The writers also make interesting tweaks to the members of Batman’s rogues gallery who appear across the 10-episode season. Some, like the shapeshifting Clayface (Dan Donohue) or the flirtatious Catwoman (Christina Ricci), are more or less as they’ve appeared at some point in the comics. (Catwoman here is a down-on-her-luck socialite who moves in the same circles as Bruce Wayne, and wears the purple dress that was her trademark in the Forties and Fifties.) Others have been reinvented in look and/or modus operandi: the Penguin is now a woman (Minnie Driver), who performs at her floating nightclub in addition to running a criminal empire out of it, while Harley wears a more classic jester costume, and blends aspects of her day job as therapist Harleen Quinzel into her extracurricular work.
The show is loaded with Easter eggs, with nearly every significant character being named after someone in the comics, whether it’s Montoya’s fellow detectives being taken out of Rucka and Brubaker’s excellent early 2000s Gotham Central book, or newspaper photographer Eel O’Brian (Tom Kenny) having the same moniker as Plastic Man. At times, Caped Crusader can get too cute with this, like one of Harley’s associates saying “Puddin!,” which was her term of affection of Joker on B:TAS, or an episode featuring a quartet of children who are all modeled after various Robins from over the years, on a show that at the moment wouldn’t seem to have room for any kind of sidekick. (And if it did, Barbara Gordon is already there, working as a defense lawyer but frequently stepping in to protect her father from mobsters and crooked cops.) The main arc of the first season involves Bruce’s old friend, district attorney Harvey Dent, running for mayor, and in that case, the show takes advantage of the audience knowing going in that this man is the future Two-Face.

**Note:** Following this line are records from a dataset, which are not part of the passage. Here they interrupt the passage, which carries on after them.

(** Absorbing the second of two adjacent blocks: the shared core of kfree's
    two merges, as a fact about the chain. *)
Lemma absorb_spec s l1 b n l2 :
  wf_core heap s (l1 ++ b :: n :: l2) -> afree b = true -> afree n = true ->
  let q := heap + extent l1 in
  let q3 := q + extent [b; n] in
  exists s',
    (do s <- modify q (fun b' => set_size (u64 (size b' + (SIZEOF_BLOCK + asize n))) b') s;
     do s <- modify q (set_next (link q3 l2 0)) s;
     do b' <- load s q;
     if z2b (next b') then modify (next b') (set_previous q) s else Ok s) = Ok s'
    /\ wf_core heap s' (l1 ++ AB (asize b + SIZEOF_BLOCK + asize n) true :: l2)
    /\ heap_bytes s' = heap_bytes s
    /\ forall x, live heap (l1 ++ b :: n :: l2) x -> bytes s' !! x = bytes s !! x.
Proof.
  intros Hwf Hb Hn q q3.
  destruct (wf_block _ _ _ _ Hwf) as (O1 & Ob & O2 & E1 & E2 & Ms & Hext & Hmax & Hq).
  assert (l1 ++ b :: n :: l2 = (l1 ++ [b]) ++ n :: l2) as Hl by by rewrite <- app_assoc.
  inversion O2 as [|? ? On O3]; subst.
  assert (HEAP_MAX_BYTES = 2097152 /\ SIZEOF_BLOCK = 48 /\ MIN_PAYLOAD = 16)
    as (K1 & K2 & K3) by done.
  pose proof (extent_nonneg _ O3). pose proof (proj1 On). simpl in Hext, E2.
  assert (q3 = q + SIZEOF_BLOCK + asize b + SIZEOF_BLOCK + asize n) as Hq3
    by (unfold q3; simpl; lia).
  fold q in Hq. rewrite (modify_ok _ _ _ _ Hq). cbn [obind].
  erewrite modify_ok by (simpl; apply lookup_insert_eq). cbn [obind].
  erewrite load_ok by (simpl; apply lookup_insert_eq). cbn [obind next set_next set_size size].
  rewrite u64_small by lia.
  assert (forall x, live heap (l1 ++ b :: n :: l2) x -> in_header q x = false) as Hqx.
  { intros x Hx. eapply live_not_header; [exact O1| |exact Hx]. by constructor. }
  assert (Forall ok_block [AB (asize b + SIZEOF_BLOCK + asize n) true]) as Hok.
  { pose proof (glue_ok b [n] Ob (Forall_cons_2 _ _ _ On (Forall_nil_2 _))) as Hg.
    simpl in Hg. by rewrite Hb, Hn in Hg. }
  destruct l2 as [|c l2].
  - eexists; split; [reflexivity|]. split_and!; try done.
    + apply (wf_replace s _ l1 [b; n] [AB (asize b + SIZEOF_BLOCK + asize n) true] []);
        try done; simpl; rewrite ?Hb, ?Hn; try lia.
      * rewrite lookup_insert_eq. fold q. rewrite Z.add_assoc. done.
      * intros p Hp. rewrite !lookup_insert_ne by lia. done.
      * intros p Hp. rewrite !lookup_insert_ne by lia. done.
    + intros x Hx. rewrite !bytes_store; auto.
  - pose proof (wf_chain _ _ _ Hwf) as Hc. apply chain_app in Hc as [_ [_ [_ [Hh _]]]].
    replace (heap + extent l1 + SIZEOF_BLOCK + asize b + SIZEOF_BLOCK + asize n)
      with q3 in Hh by lia.
    cbn [link]. unfold z2b. rewrite (proj2 (Z.eqb_neq q3 0)) by lia. cbn [negb].
    erewrite modify_ok by (simpl; rewrite !lookup_insert_ne by lia; exact Hh).
    eexists; split; [reflexivity|]. split_and!; try done.
    + apply (wf_replace s _ l1 [b; n] [AB (asize b + SIZEOF_BLOCK + asize n) true] (c :: l2));
        try done; simpl; rewrite ?Hb, ?Hn; try lia; fold q;
        replace (q + (SIZEOF_BLOCK + asize b + (SIZEOF_BLOCK + asize n + 0))) with q3 by lia.
      * rewrite lookup_insert_ne, lookup_insert_eq by lia. rewrite Z.add_assoc. done.
      * intros p Hp. rewrite !lookup_insert_ne by lia. done.
      * intros _. rewrite lookup_insert_eq, Hh, Z.add_0_r. done.
      * intros p Hp. rewrite !lookup_insert_ne by lia. done.
    + intros x Hx. rewrite !bytes_store; auto.
      replace q3 with (heap + extent (l1 ++ [b; n])) by (rewrite extent_app; simpl; lia).
      eapply live_not_header with (l2 := c :: l2); [|done|].
      * apply Forall_app; split; [done|]. by repeat (constructor; [done|]).
      * rewrite <- app_assoc. done.
Qed.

Dent is played by Diedrich Bader, who’s already voiced Batman in two other cartoons: the charmingly retro Batman: The Brave and the Bold (where Kenny also played Plastic Man), and Max’s irreverent and incredibly profane Harley Quinn. That he can fit in seamlessly in three wildly different shows is a testament to Bader’s vocal gifts. But it also speaks to the flexibility of Batman as a character that he can appear in stories with so many different tones, and so many different target audiences. And even here, all the trappings of pulp and hard-boiled fiction would make it easy for Caped Crusader to fall into self-serious parody. But despite Batman insisting to Catwoman that he isn’t fun, the show itself is.
All that having been said, Caped Crusader is a bit more exciting conceptually than it is in its actual storytelling, which is solid but unremarkable. It’s here that emphasizing Bruce Timm’s involvement is a double-edged sword, since it openly invites comparisons to a classic, of which these episodes would feel like fairly minor entries. I had a good enough time watching them, but they mostly left me wanting to revisit Batman: The Animated Series and its companion shows on a rival streaming service. Though maybe it’s all a plot to get Amazon customers to subscribe to Max through their Prime accounts?
All 10 episodes of Batman: Caped Crusader begin streaming August 1 on Amazon Prime Video. I’ve seen all 10.